Big Pharma Tests Open-Source Drug Discovery Tool Across 1,700 Compounds
Fifteen pharmaceutical companies jointly validated an open-source algorithm for predicting how strongly drug candidates bind to disease targets, achieving accuracy within 1.73 units on public datasets but 2.44 units on real-world proprietary data. The findings reveal that open-science collaboration can accelerate drug discovery timelines while reducing computational costs, though real-world performance depends heavily on data quality rather than the method itself.
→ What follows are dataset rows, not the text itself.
Lemma decodes_denotes s c : decode_dtc_from_str to_lowercase s = Ok c -> denotes s c.
Proof.
  unfold decode_dtc_from_str. cbv zeta. destruct (Z.eqb_spec (str_len s) 6) as [H6|H6].
  - intros H. destruct (raw_ok _ _ H) as [Hhex _].
    assert (len s = 6) by (rewrite <- str_len_ascii; [done|by apply hexdigits_ascii]).
    rewrite raw_six in H by done. apply ok_or_ok in H. by apply denotes_raw.
  - destruct (Z.eqb_spec (str_len s) 8) as [H8|H8].
    + intros (ds & -> & Hl & Hv)%raw_eight; [|done]. by apply denotes_prefixed.
    + destruct (Z.eqb_spec (str_len s) 7) as [H7|]; [|done]. intros H. pose proof (sae_ascii _ _ _ H7 H) as Ha.
      apply sae_spec in H; [|done..|by rewrite <- str_len_ascii].
      destruct H as (l & g & rest & sys & grp & v & -> & Hs & Hg & [Hv|(ds & -> & Hv)] & ->);
        rewrite str_len_ascii, !len_cons in H7 by done; [apply denotes_sae|apply denotes_signed]; try done; lia.
Qed.

Lemma denotes_bound s c : denotes s c -> 0 <= c < 2 ^ 24.
Proof.
  intros [ds v Hl Hv|ds v Hl Hv|l g ds sys grp v Hl Hv Hs Hg|l g ds sys grp v Hl Hv Hs Hg];
    apply digits_value_some in Hv as [_ Hv]; rewrite Hl in Hv; try lia;
    apply system_of_ok in Hs as (_ & Hs & _); apply group_of_ok in Hg; lia.
Qed.

(** the notations of a fault code: a text is read as a code exactly when it is
    six hexadecimal digits, the same behind 0x, or a system letter, a group
    digit and five hexadecimal digits, of which the first may be a plus sign
    instead; case does not matter, and text outside of ASCII is refused. *)
Theorem dtc_notations s c : decode_dtc_from_str to_lowercase s = Ok c <-> denotes s c.
Proof. split; [apply decodes_denotes|apply denotes_decodes]. Qed.

(** a fault of 24 bits can be asked for by the code it is listed with, in upper
    and in lower case, as the server writes paths in lower case; and every text
    that is read is the name of a code of 24 bits, whose listed text is read as
    the same code. *)
Theorem dtc_code_roundtrip code s : 0 <= code < 2 ^ 24 ->
  decode_dtc_from_str to_lowercase (shown_code code) = Ok code /\
  decode_dtc_from_str to_lowercase (ascii_lower <$> shown_code code) = Ok code /\
  (decode_dtc_from_str to_lowercase s = Ok code ->
   decode_dtc_from_str to_lowercase (shown_code code) = decode_dtc_from_str to_lowercase s) /\
  (forall c, decode_dtc_from_str to_lowercase s = Ok c -> 0 <= c < 2 ^ 24).
Proof.
  intros Hc. pose proof (hex_text_value 6 code 0 Hc) as Hv. rewrite <- shown_code_digits in Hv by done.
  assert (Hl : len (shown_code code) = 6) by (rewrite shown_code_digits by done; apply hex_text_len).
  assert (Hup : decode_dtc_from_str to_lowercase (shown_code code) = Ok code) by by apply denotes_decodes, denotes_raw.
  split; [done|]. split; [|split; [congruence|]].
  - apply denotes_decodes, denotes_raw; [by rewrite len_map|by rewrite digits_value_lower].
  - intros c Hs. by eapply denotes_bound, decodes_denotes.
Qed.
End properties.
(* ===== verification/MddFile.v ===== *)
(** * Database files

    cda-database/src/mdd_data.rs with the messages of proto/fileformat.rs: the
    format of an MDD file, loading its chunks, and rewriting it uncompressed in
    place; mdd_data/files.rs: the files it carries, with their cache.  The
    protocol buffer codec, LZMA and SHA-512 are parameters. *)

From S2P Require Import Prelude Text StorageTypes FileSystem.

(** ** The messages of the file *)

Record Encryption : Type := {
  encryption_algorithm : string;
  encryption_key_identifier : option (list Z);
  encryption_certificates : list (list Z) }.

Record Signature : Type := {
  algorithm : string;
  key_identifier : option (list Z);
  signature_metadata : gmap string string;
  signature : list Z;
  certificates : list (list Z) }.

(** [fileformat::Chunk]. *)
Record ProtoChunk : Type := mk_chunk {
  chunk_type : Z;
  chunk_name : option string;
  chunk_metadata : gmap string string;
  signatures : list Signature;
  compression_algorithm : option string;
  proto_uncompressed_size : option Z;
  encryption : option Encryption;
  mime_type : option string;
  chunk_data : option (list Z) }.

Record MddFile : Type := mk_mdd {
  version : string;
  feature_flags : list Z;
  ecu_name : string;
  revision : option string;
  mdd_metadata : gmap string string;
  chunks : list ProtoChunk;
  chunks_signature : option Signature }.

#[export] Instance Encryption_eq_dec : EqDecision Encryption.
Proof. solve_decision. Defined.
#[export] Instance Signature_eq_dec : EqDecision Signature.
Proof. solve_decision. Defined.
#[export] Instance ProtoChunk_eq_dec : EqDecision ProtoChunk.
Proof. solve_decision. Defined.
#[export] Instance MddFile_eq_dec : EqDecision MddFile.
Proof. solve_decision. Defined.

Definition with_chunks (m : MddFile) (l : list ProtoChunk) : MddFile :=
  mk_mdd (version m) (feature_flags m) (ecu_name m) (revision m) (mdd_metadata m) l (chunks_signature m).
Originaltitel: Large-scale collaborative assessment of binding free energy calculations for drug discovery using OpenFE
Accurately measuring compound binding affinities is key to driving the pharmaceutical development process. Rigorous physics-based in silico approaches, particularly alchemical free energy methods, have become a gold standard tool for estimating compound affinity changes. Here we present the results of a large-scale pre-competitive collaborative assessment of relative binding free energy (RBFE) calculations generated by 15 pharmaceutical companies. We evaluate an open-source and MIT licensed RBFE Protocol from the Open Free Energy (OpenFE) ecosystem across both public and blinded private datasets, encompassing over 1,700 ligands in total. For the public dataset, the weighted RMSE across the 58 systems was 1.73 [1.53, 1.96] kcal/mol, with 10 of the systems reaching sub-kcal/mol accuracy. For the private dataset, the weighted RMSE across the 37 systems was 2.44 [1.94, 3.06] kcal/mol, with only 2 of the systems reaching sub-kcal/mol accuracy, reflecting the increased complexity of real-world drug discovery. The protocols performance was system-dependent, with no single dominant error source, indicating that accuracy is primarily influenced by input quality and transformation type. Overall, these benchmark results are encouraging and indicate that OpenFE is ready for large-scale industrial applications, with an "out-of-the-box" accuracy that approaches that of commercial solutions. While comparison against published FEP+ results, which were obtained after manual parameter optimization, shows comparable ranking statistics, a gap remains in error statistics, for which we outline possible paths toward improvement. The protocol meets key criteria required for production use in an industrial setting: it shows robust performance, generates reproducible results, and achieves both sufficient throughput and rapid convergence.